Safety and cost effectiveness of a 10 x 10(9)/L trigger for prophylactic platelet transfusions compared with the traditional 20 x 10(9)/L trigger: a prospective comparative trial in 105 patients with acute myeloid leukemia

H Wandt, M Frank, G Ehninger, C Schneider, N Brack, A Daoud, I Fackler-Schwalbe, J Fischer, R Gäckle, T Geer, P Harms, B Löffler, S Ohl, B Otremba, M Raab, P Schönrock-Nabulsi, G Strobel, R Winter, H Link
Blood 1998 May 15, 91 (10): 3601-6
In 105 consecutive patients with de novo acute myeloid leukemia (French-American-British M3 excluded), we compared prospectively the risk of bleeding complications, the number of platelet and red blood cell transfusions administered, and the costs of transfusions using two different prophylactic platelet transfusion protocols. Two hundred sixteen cycles of induction or consolidation chemotherapy and 3,843 days of thrombocytopenia less than 25 x 10(9)/L were evaluated. At the start of the study, each of the 17 participating centers decided whether they would use a 10 x 10(9)/L prophylactic platelet transfusion trigger (group A/8 centers) or a 20 x 10(9)/L trigger (group B/9 centers).
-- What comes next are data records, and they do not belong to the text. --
#[local] Instance pose_estimation : PoseEstimation := {|
  computePose := fun _ _ _ _ => HandEyeCalibration.sentinel;
  levenbergMarquardt := fun _ param measurements _ =>
                          (param, squared_norm measurements);
  Pose_mul := pose_mul;
  toLogarithm := fun q => mkVector3 (qx q) (qy q) (qz q);
  fromLogarithm := fun v =>
    mkQuaternion (c0 v) (c1 v) (c2 v)
                 (sqrt (1 - (c0 v * c0 v + c1 v * c1 v + c2 v * c2 v)));
  Matrix33_of_Quaternion := Reference.rotation_of_quaternion;
  ErrorPose_default :=
    mkErrorPose Quaternion_default (mkVector3 0 0 0) (scaled_identity6 0);
  Pose_default := HandEyeCalibration.sentinel;
  Matrix33_default := identity_matrix3;
  Vector3_default := mkVector3 0 0 0;
  uninitialized_vector := fun _ => 0;
|}.

(** A rig of one camera that sees three points, the second one not. *)
Definition three_points : list Vector3 :=
  [mkVector3 0 0 0; mkVector3 1 0 0; mkVector3 0 1 0].

Definition one_camera_2d : list (list Vector2) :=
  [[mkVector2 0 0; mkVector2 1 0; mkVector2 0 1]].

Definition one_camera_weights : list (list R) := [[1; 0; 1]].

Definition one_camera_poses : list Pose := [HandEyeCalibration.sentinel].

Definition one_camera_matrices : list Matrix33 := [identity_matrix3].


End RigReference.
(* ===================================================================== *)
(** ** [utMath/Geometry/Conic.h] *)
(* ===================================================================== *)

(** The functors of the header, each as the function its [operator()]
    computes; a functor with data members is a record, each of its
    constructors a function that builds the record.

    A conic is the 6-vector [(a, b, c, d, e, f)] of the curve
    [a x^2 + b x y + c y^2 + d x + e y + f = 0]; it has the type of the
    parameter vector of the pose optimization, [Math::Vector<6>].

    [ConicAngle], and with it [ConicSemiAxes] and [ConicArea], are left out:
    the angle is [std::atan] of a quotient whose divisor vanishes for every
    circle, where IEEE arithmetic goes on with an infinity and still answers
    a finite angle; real numbers have no counterpart of that. *)
Module Conic.

Import MultipleCameraPoseOptimization.

Open Scope R_scope.

(** *** Expressions that may leave the real numbers *)

(** [x / y] and [std::sqrt(x)].  A quotient by zero and the root of a
    negative number are an infinity or a NaN in IEEE arithmetic, and so is
    every product, quotient and sum computed from one; the model has [None]
    for a result with such a component. *)
Definition divide (x y : R) : option R :=
  if Req_dec_T y 0 then None else Some (x / y).

Definition square_root (x : R) : option R :=
  if Rlt_dec x 0 then None else Some (sqrt x).

Definition and_then {A B : Type} (m : option A) (k : A -> option B) : option B :=
  match m with
  | Some a => k a
  | None => None
  end.

Notation "'let?' x ':=' m 'in' k" := (and_then m (fun x => k))
  (at level 10, x name, m at level 200, k at level 200).

(** *** Representations *)

Definition MatrixFromConic (conic : Vector6) : Matrix33 :=
  mkMatrix33 (p0 conic)           (p1 conic * (1 / 2)) (p3 conic * (1 / 2))
             (p1 conic * (1 / 2)) (p2 conic)           (p4 conic * (1 / 2))
             (p3 conic * (1 / 2)) (p4 conic * (1 / 2)) (p5 conic).

Definition ConicFromMatrix (matrix : Matrix33) : Vector6 :=
  mkVector6 (m00 matrix)
            (m10 matrix + m01 matrix)
            (m11 matrix)
            (m20 matrix + m02 matrix)
            (m21 matrix + m12 matrix)
            (m22 matrix).

(** *** Inverse and determinant *)

Definition ConicInverse (conic : Vector6) : option Vector6 :=
  let a := p0 conic in
  let b := p1 conic in
  let c := p2 conic in
  let d := p3 conic in
  let e := p4 conic in
  let f := p5 conic in
  let? divisor :=
    divide 1 (a * (e * e) + c * (d * d) + (b * b) * f - a * c * f * 4 - b * d * e) in
  Some (mkVector6 (- (c * f * 4 - e * e) * divisor)
                  (2 * (b * f * 2 - d * e) * divisor)
                  (- (a * f * 4 - d * d) * divisor)
                  (2 * (- (b * e - c * d * 2) * divisor))
                  (2 * (a * e * 2 - b * d) * divisor)
                  (- (a * c * 4 - b * b) * divisor)).

Definition ConicDeterminant (conic : Vector6) : R :=
  let a := p0 conic in
  let b := p1 conic in
  let c := p2 conic in
  let d := p3 conic in
  let e := p4 conic in
  let f := p5 conic in
  a * c * f + (1 / 4) * (- b * b * f + b * e * d - c * d * d - a * e * e).

(** *** Centre and eccentricity *)

Definition divisor_equals_zero : string :=
  "Could not calculate the center, divisor equals zero".

(** When [b*b - a*c] is zero, [divisor] is an infinity: the test
    [divisor == 0] fails and both coordinates are an infinity or a NaN. *)
Definition ConicCenter (conic : Vector6) : outcome (option Vector2) :=
  let a := p0 conic in
  let b := p1 conic * (1 / 2) in
  let c := p2 conic in
  let d := p3 conic * (1 / 2) in
  let e := p4 conic * (1 / 2) in
  match divide 1 (b * b - a * c) with
  | None => Return None
  | Some divisor =>
      if Req_dec_T divisor 0 then Throw divisor_equals_zero
      else
        let x := (c * d - b * e) * divisor in
        let y := (a * e - b * d) * divisor in
        Return (Some (mkVector2 x y))
  end.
Bleeding complications (World Health Organization grade 2-4) during treatment cycles were comparable in the two groups: 20 of 110 (18%) in group A and 18 of 106 (17%) in group B (P = .8). Serious bleeding events (grade 3-4) were generally not related to the patient's platelet count but were the consequence of local lesions and plasma coagulation factor deficiencies due to sepsis. Eighty-six percent of the serious bleeding episodes occurred during induction chemotherapy. No patient died of a bleeding complication. There were no significant differences in the number of red blood cell transfusions administered between the two groups, but there were significant differences in the number of platelet transfusions administered per treatment cycle: pooled random donor platelet concentrates averaged 15.4 versus 25.4 (P < .01) and apheresis platelets averaged 3.0 versus 4.8 (P < .05) for group A versus group B, respectively. This resulted in the cost of platelet therapy being one third lower in group A compared with group B without any associated increase in bleeding risk.